La Croix-Rouge a révélé que plus de 5 millions d’euros destinés à la lutte contre l’épidémie d’Ebola ont été détournés entre 2014 et 2016, via un système de fraude et avec la complicité d’employés de l’ONG.

Au Sierra Leone, l’épicentre de l’épidémie de 2013-2016. (© Cyprien Fabre/Flickr/CC)

La lutte contre le virus Ebola – qui a ôté la vie à plus de 11 000 personnes lors de l’épidémie de 2013-2016 –, a fait l’objet de plusieurs récoltes de fonds, notamment de la part de la Croix-Rouge.

Le 20 octobre, la Fédération internationale des sociétés de la Croix-Rouge et du Croissant-Rouge (FICR) a publié un communiqué de presse, qui est passé quelque peu inaperçu, pour annoncer que d’importantes sommes d’argent avaient été détournées, avec la complicité d’employés de la Croix-Rouge.
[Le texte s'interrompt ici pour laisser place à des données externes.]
Definition drop_job (tablet_id : Z) (l : list TAlterTabletReqV2)
    : list TAlterTabletReqV2 :=
  List.filter (fun r => negb (target_tablet_id r =? tablet_id)) l.

Inductive step : Sys -> Event -> Sys -> Prop :=
  | step_accepted sys request s' :
      check_and_insert (target_tablet_id request) (shared sys) = (OK, s') ->
      step sys (Accepted request)
        {| shared := s'; in_flight := request :: in_flight sys |}
  | step_rejected sys request c m s' :
      check_and_insert (target_tablet_id request) (shared sys) = (Error c m, s') ->
      step sys (Rejected request (Error c m))
        {| shared := s'; in_flight := in_flight sys |}
  | step_finished sys request w :
      In request (in_flight sys) ->
      step sys
        (Finished request w (fst (finish request w (shared sys))))
        {| shared := snd (finish request w (shared sys));
           in_flight := drop_job (target_tablet_id request) (in_flight sys) |}.

Definition init (ts : gmap Z TabletState) : Sys :=
  {| shared := {| _tablet_ids_in_converting := ∅; tablets := ts |};
     in_flight := [] |}.

Inductive reachable : Sys -> Prop :=
  | reachable_init ts : reachable (init ts)
  | reachable_step sys ev sys' :
      reachable sys -> step sys ev sys' -> reachable sys'.

(** The set and the jobs in flight agree, and no tablet id has two jobs. *)
Definition consistent (sys : Sys) : Prop :=
  List.NoDup (in_flight_ids sys)
  /\ forall id : Z,
       id ∈ _tablet_ids_in_converting (shared sys) <-> In id (in_flight_ids sys).
End Job.

Arguments State : clear implicits.
Arguments Work : clear implicits.
Arguments Sys : clear implicits.
Arguments Event : clear implicits.
End SchemaChangeJob.

(** A request and the answers of its collaborators, for the examples. *)
Definition sample_request : SchemaChangeJob.TAlterTabletReqV2 :=
  {| SchemaChangeJob.base_tablet_id := 10; SchemaChangeJob.new_tablet_id := 11 |}.

Definition sample_work (conversion_status : Status) : SchemaChangeJob.Work nat :=
  {| SchemaChangeJob.planning := OK;
     SchemaChangeJob.version_selection := OK;
     SchemaChangeJob.conversion := conversion_status;
     SchemaChangeJob.delete_bitmap := OK;
     SchemaChangeJob.validation := OK;
     SchemaChangeJob.new_state := 1%nat |}.

Definition sample_running : SchemaChangeJob.Sys nat :=
  {| SchemaChangeJob.shared :=
       {| SchemaChangeJob._tablet_ids_in_converting := {[11]} ∪ ∅;
          SchemaChangeJob.tablets := ∅ |};
     SchemaChangeJob.in_flight := [sample_request] |}.

(** ** Strategies that run the row check

    The strategies whose [_check_row_nums] comes down to the comparison of
    the base class: the base class itself and the direct and sort-based
    strategies when the changer has no [where] expression. *)
Inductive without_where : Strategy.t -> Prop :=
  | without_where_base : without_where SchemaChange.base
  | without_where_directly
      {TExpr} (changer : BlockChanger TExpr) inner :
      has_where changer = false ->
      without_where (VSchemaChangeDirectly.vtable changer inner)
  | without_where_sorting
      {TExpr} (changer : BlockChanger TExpr) inner :
      has_where changer = false ->
      without_where (VBaseSchemaChangeWithSorting.vtable changer inner)
  | without_where_local_sorting
      {TExpr} (changer : BlockChanger TExpr) inner :
      has_where changer = false ->
      without_where (VLocalSchemaChangeWithSorting.vtable changer inner).

(** The strategies that hold a changer, for a given changer. *)
Inductive with_changer {TExpr} (changer : BlockChanger TExpr)
    : Strategy.t -> Prop :=
  | with_changer_directly inner :
      with_changer changer (VSchemaChangeDirectly.vtable changer inner)
  | with_changer_sorting inner :
      with_changer changer (VBaseSchemaChangeWithSorting.vtable changer inner)
  | with_changer_local_sorting inner :
      with_changer changer (VLocalSchemaChangeWithSorting.vtable changer inner).

(** ** Sample values used by the examples *)

Definition sample_env (rows reader_filtered written writer_filtered : Z)
    (c : Counters) : Env :=
  {| rowset_reader :=
       {| RowsetReader.rowset :=
            {| Rowset.empty := false; Rowset.num_rows := rows |};
          RowsetReader.filtered_rows := reader_filtered;
          RowsetReader.blocks_read := 0 |};
     rowset_writer :=
       {| RowsetWriter.num_rows := written;
          RowsetWriter.num_rows_filtered := writer_filtered;
          RowsetWriter.linked := [] |};
     self := c |}.

Definition flush_ok (w : RowsetWriter.t) : Status * RowsetWriter.t := (OK, w).

Definition flush_io_error (w : RowsetWriter.t) : Status * RowsetWriter.t :=
  (Error (OTHER_ERROR 1) "flush failed", w).
Definition second : Z := 1000000000.
Definition retention : Z := 7 * 24 * 3600 * second.
Definition SampleStaleAfter : Z := 45 * second.
Definition EventRetention : Z := 30 * 24 * 3600 * second.
Definition MaxRuleResults : Z := 256.
Definition MaxActivityResults : Z := 256.
Definition MaxEventResults : Z := 200.
Definition MaxSecurityResults : Z := 32.

(** The tables.  A rule is found by its id, an epoch by its rule and number. *)
Record RuleRow := mkRule {
  ru_kind : string; ru_comment : string; ru_family : string; ru_table : string; ru_chain : string;
  ru_first_seen : Z; ru_last_seen : Z;
  ru_packets : string; ru_bytes : string; ru_packet_delta : string; ru_byte_delta : string;
  ru_reset : Z; ru_epoch : Z; ru_sample_at : Z; ru_active : Z;
}.
Record SampleRow := mkSample {
  sa_rule : string; sa_at : Z;
  sa_packets : string; sa_bytes : string; sa_packet_delta : string; sa_byte_delta : string;
  sa_epoch : Z; sa_reset : Z;
}.
Record EpochRow := mkEpoch { ep_started : Z; ep_reason : string; ep_packets : string; ep_bytes : string }.
Record EventRow := mkEvent {
  ev_ID : Z; ev_at : Z; ev_kind : string; ev_rule : string; ev_fingerprint : string; ev_previous : string; ev_detail : string;
}.
Record DB := mkDB {
  db_rules : gmap string RuleRow;
  db_samples : list SampleRow;
  db_epochs : gmap (string * Z) EpochRow;
  db_events : list EventRow;
  db_event_seq : Z;
  db_health : gmap string string;
}.
Definition empty_db : DB := mkDB ∅ [] ∅ [] 0 ∅.

Inductive TelError :=
| NoTimestamp | DuplicateRule (id : string) | CommentChanged (id before after : string)
| BeginFailed | CommitFailed | StatementFailed (what : string) | Constraint (what : string) | BadCounter (id : string)
| NoCollectorError | NotExist | NegativeDelta | Overflow.

Definition decimal (value : Z) : string := format_uint value.
Definition parseDecimal (value : string) : option Z := parse_uint value.

#[local] Arguments decimal : simpl never.
#[local] Arguments parseDecimal : simpl never.

(** ** Transactions *)

(** The tables as the transaction sees them, and how many statements it has run. *)
Record Tx := mkTx { tx_db : DB; tx_count : nat }.
(** What may go wrong: the statements that fail, and the commit. *)
Inductive Commit := Committed | CommitLost | CommitUnseen.
Record Faults := mkFaults { fl_begin : bool; fl_statement : nat → bool; fl_commit : Commit }.
Definition no_faults : Faults := mkFaults false (fun _ => false) Committed.

Section transaction.
Context (faults : Faults).

Definition exec (what : string) (f : DB → option DB) (t : Tx) : result TelError Tx :=
  if fl_statement faults (tx_count t) then Err (StatementFailed what)
  else match f (tx_db t) with Some db => Ok (mkTx db (S (tx_count t))) | None => Err (Constraint what) end.

(** A transaction: its changes, or none of them. *)
Definition transact (db : DB) (body : Tx → result TelError Tx) : result TelError unit * DB :=
  if fl_begin faults then (Err BeginFailed, db)
  else
    match body (mkTx db 0) with
    | Err e => (Err e, db)
    | Ok t =>
        match fl_commit faults with
        | Committed => (Ok tt, tx_db t)
        | CommitLost => (Err CommitFailed, db)
        | CommitUnseen => (Err CommitFailed, tx_db t)
        end
    end.

(** *** Statements *)

Definition with_rules (f : gmap string RuleRow → gmap string RuleRow) (db : DB) : DB :=
  mkDB (f (db_rules db)) (db_samples db) (db_epochs db) (db_events db) (db_event_seq db) (db_health db).
Definition with_samples (f : list SampleRow → list SampleRow) (db : DB) : DB :=
  mkDB (db_rules db) (f (db_samples db)) (db_epochs db) (db_events db) (db_event_seq db) (db_health db).
Definition with_epochs (f : gmap (string * Z) EpochRow → gmap (string * Z) EpochRow) (db : DB) : DB :=
  mkDB (db_rules db) (db_samples db) (f (db_epochs db)) (db_events db) (db_event_seq db) (db_health db).
Definition with_events (f : list EventRow → list EventRow) (db : DB) : DB :=
  mkDB (db_rules db) (db_samples db) (db_epochs db) (f (db_events db)) (db_event_seq db) (db_health db).
Definition with_health (f : gmap string string → gmap string string) (db : DB) : DB :=
  mkDB (db_rules db) (db_samples db) (db_epochs db) (db_events db) (db_event_seq db) (f (db_health db)).

Definition insert_event (now : Z) (kind fingerprint previous detail : string) (db : DB) : option DB :=
  let id := db_event_seq db + 1 in
  Some (mkDB (db_rules db) (db_samples db) (db_epochs db) (db_events db ++ [mkEvent id now kind "" fingerprint previous detail]) id (db_health db)).

(** The comment of a rule is unique. *)
Definition comment_free (id comment : string) (db : DB) : bool :=
  forallb (fun entry : string * RuleRow => (entry.1 == id) || (ru_comment entry.2 != comment)) (map_to_list (db_rules db)).
Definition insert_rule (id : string) (row : RuleRow) (db : DB) : option DB :=
  match db_rules db !! id with
  | Some _ => None
  | None => if comment_free id (ru_comment row) db then Some (with_rules <[id := row]> db) else None
  end.
(** [first_seen_at] stays. *)
Definition update_rule (id : string) (row : RuleRow) (db : DB) : option DB :=
  match db_rules db !! id with
  | None => Some db
  | Some old =>
      if comment_free id (ru_comment row) db
      then Some (with_rules <[id := mkRule (ru_kind row) (ru_comment row) (ru_family row) (ru_table row) (ru_chain row) (ru_first_seen old)
             (ru_last_seen row) (ru_packets row) (ru_bytes row) (ru_packet_delta row) (ru_byte_delta row) (ru_reset row) (ru_epoch row)
             (ru_sample_at row) (ru_active row)]> db)
      else None
  end.
(** Samples and epochs refer to a rule. *)
Definition insert_sample (row : SampleRow) (db : DB) : option DB :=
  match db_rules db !! sa_rule row with Some _ => Some (with_samples (fun l => l ++ [row]) db) | None => None end.
Definition insert_epoch (id : string) (epoch : Z) (row : EpochRow) (db : DB) : option DB :=
  match db_rules db !! id, db_epochs db !! (id, epoch) with
  | Some _, None => Some (with_epochs <[(id, epoch) := row]> db)
  | _, _ => None
  end.
Definition deactivate (id : string) (db : DB) : option DB :=
  Some (with_rules (alter (fun r => mkRule (ru_kind r) (ru_comment r) (ru_family r) (ru_table r) (ru_chain r) (ru_first_seen r) (ru_last_seen r)
    (ru_packets r) (ru_bytes r) (ru_packet_delta r) (ru_byte_delta r) (ru_reset r) (ru_epoch r) (ru_sample_at r) 0) id) db).

(** ** Writing *)

(** A failing read counts as no value. *)
Definition healthTx (key : string) (t : Tx) : string * Tx :=
  (if fl_statement faults (tx_count t) then "" else default "" (db_health (tx_db t) !! key), mkTx (tx_db t) (S (tx_count t))).
Definition setHealthTx (key value : string) : Tx → result TelError Tx :=
  exec "health" (fun db => Some (with_health <[key := value]> db)).

Record previousRule := mkPrevious { pr_active : bool; pr_comment : string; pr_packets : Z; pr_bytes : Z; pr_epoch : Z }.
Definition previousRuleTx (id : string) (t : Tx) : result TelError (option previousRule * Tx) :=
  if fl_statement faults (tx_count t) then Err (StatementFailed "previous rule")
  else
    let t' := mkTx (tx_db t) (S (tx_count t)) in
    match db_rules (tx_db t) !! id with
    | None => Ok (None, t')
    | Some r =>
        match parseDecimal (ru_packets r), parseDecimal (ru_bytes r) with
        | Some packets, Some bytes => Ok (Some (mkPrevious (negb (ru_active r =? 0)) (ru_comment r) packets bytes (ru_epoch r)), t')
        | _, _ => Err (BadCounter id)
        end
    end.

Definition rule_row (counter : Counter) (at_ packetDelta byteDelta reset epoch : Z) : RuleRow :=
  mkRule (cn_Kind counter) (cn_Rule counter) (cn_Family counter) (cn_Table counter) (cn_Chain counter) at_ at_
    (decimal (cn_Packets counter)) (decimal (cn_Bytes counter)) (decimal packetDelta) (decimal byteDelta) reset epoch at_ 1.
Definition upsertRuleTx (counter : Counter) (at_ packetDelta byteDelta reset epoch : Z) (exists_ : bool) : Tx → result TelError Tx :=
  let row := rule_row counter at_ packetDelta byteDelta reset epoch in
  if exists_ then exec "update rule" (update_rule (cn_ID counter) row) else exec "insert rule" (insert_rule (cn_ID counter) row).

Definition new_epoch (id : string) (epoch now : Z) (reason : string) (previous : previousRule) : Tx → result TelError Tx :=
  exec "epoch" (insert_epoch id epoch (mkEpoch now reason (decimal (pr_packets previous)) (decimal (pr_bytes previous)))).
Entre 2014 et 2016, environ 5 millions d’euros ont été détournés en Afrique de l’Ouest (Guinée, Sierra Leone et Liberia). Des gonflements de factures en tous genres, système de fraude classique, sont principalement mis en cause. L’association humanitaire s’est dite "outragée" par cette découverte et a assuré qu’elle ferait son possible pour retrouver les coupables et les poursuivre.

L’illustration d’un système gangrené

La Croix-Rouge a également indiqué avoir mis en place un système de "triple défense", dans le but de prévenir ce genre de fraudes et malversations dans le futur. Elle assure par exemple avoir établi tout un arsenal de mesures, comme le plafonnement des dépenses dans les zones dites "à haut risque".

Interrogé par RFI, le fondateur de l’Observatoire de l’action humanitaire, Marc-Antoine Pérouse de Montclos, assure qu’il ne s’agit pas d’une surprise, mais plutôt d’un symptôme du dysfonctionnement des structures d’aide humanitaire classique opérant dans des zones difficiles :

"À partir du moment où vous intervenez dans des pays corrompus, où le détournement constitue un système en tant que tel, il n’y a aucune raison que les humanitaires soient épargnés. […]

Il y a, notamment, évidemment, la surfacturation des contrats, le détournement direct de l’aide alimentaire, la revente au marché noir. Mais il y a aussi, par exemple, le fait de créer des ONG factices, qui servent d’intermédiaires pour capter une partie de la rente humanitaire. Ça, c’est aussi un point qu’on retrouve dans beaucoup d’autres pays d’Afrique. Donc, rien d’étonnant. C’est un problème structurel."